А жизнь наша на Спасе-Каменном тем временем кипела. Ранним утром
– подъем, и общая молитва в деревянной часовенке. Потом – ударный,
валящий с ног труд, с перерывом на трапезы. Вскрывали грунт вокруг
монастырской гостиницы, в поисках интересных находок, корили бревна
для новых строительных лесов, готовили на зиму дрова.

В обед, каждый день на нас смотрели чьи-то глаза, прямо из тарелки
– исключительно рыбное меню.

А вечерами – регаты, благо плавсредств на острове хватало. Мы
с супругой, хотя еще и достаточно молодые, но уже не юные люди,
сидя вечерком на валуне, у развалин древней трапезной, с умилением
смотрели, как 18-20 летние ребята, после умопомрачительных трудов,
гоняли вокруг острова на «плоскодонках» и «плюшках». Их смех разносился
далеко по водам, и за пять дней, что мы провели на острове, мы
не услышали ни одного матерного слова. Редкость для современной
России. Какая-то мысль ворочалась в голове не в силах формулироваться,
а на язык лезло неуместное: «Щэ нэ вмэрла Украина»…

Пес Кай, весело скачущий весь день по острову, по вечерам тихо
сидел рядом с нами, и смотрел вдаль, словно ждал своего покойного
хозяина.

Нашими постоянными находками были старинные монеты и краны от
купеческих самоваров. Все это мы сдавали в ДРЕВЛЕХРАНИЛИЩЕ. А
на пятый день ударных трудов нас со Светланой увез на материк
катер МЧС. Вся смена, и пес Кай долго стояли на берегу, провожали
нас, пока мы не скрылись за банными островами.

Миновав мрачный, изуродованный химкомбинатом поселок Сокол, мы
выбрались на трассу. Жена первый раз на трассе, никогда раньше
автостопом не придвигалась. По опыту знаю, что первые водители
обычно запоминаются. Как раз такой, «запоминающийся» попался.

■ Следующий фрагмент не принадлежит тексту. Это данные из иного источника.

(** *** [manifest.py] *)
Section port.
Context {W : Type}.
Implicit Types (port : DataPlatformPublishPort W) (source : FormalObjectSource W).

(** [commit_formal_objects] *)
Definition commit_one (cycle : string) port (key : string) (v : formal_value) : program core_error W CommittedFormalObject :=
  let! c := map_raise (publish_failure ("failed to commit formal object " ++ key))
    (commit_formal_object port cycle key (commit_payload v)) in
  let! _ := lift (validate_committed c key (expected_row_count v)) in
  ret c.
Fixpoint commit_keys (cycle : string) port (objects : pydict formal_value) (keys : list string)
    : program core_error W (list CommittedFormalObject) :=
  match keys with
  | [] => ret []
  | k :: rest =>
      match dget k objects with
      | None => raise (OtherException "KeyError")
      | Some v =>
          let! c := commit_one cycle port k v in
          let! cs := commit_keys cycle port objects rest in
          ret (c :: cs)
      end
  end.
Definition commit_formal_objects (cycle : string) (objects : pydict formal_value) port
    : program core_error W (list CommittedFormalObject) := commit_keys cycle port objects (ordered_object_keys objects).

«Я на всю область прославленный! В ГАИ работал, да однажды пьяный
на работу вышел. Выгнали, теперь лес ворую. И на храм жертвую!»

Не особо торопясь, не забывая, что у нас «романтическое путешествие»,
меняя водителей, преодолели мы 400 километров. Последний дальнобойщик,
армянин, зачем-то подарил нам новенькие лакированные женские туфли.

Вышли из машины у деревни Сметанино, но до следующего места назначения
было еще далеко. В светлых сумерках, по глубокой росе, полями
пробирались мы на Фомину Гору. Спасали попадающиеся на нашем пути
полоски ржи. Известно, что во время росы во ржи не мокро.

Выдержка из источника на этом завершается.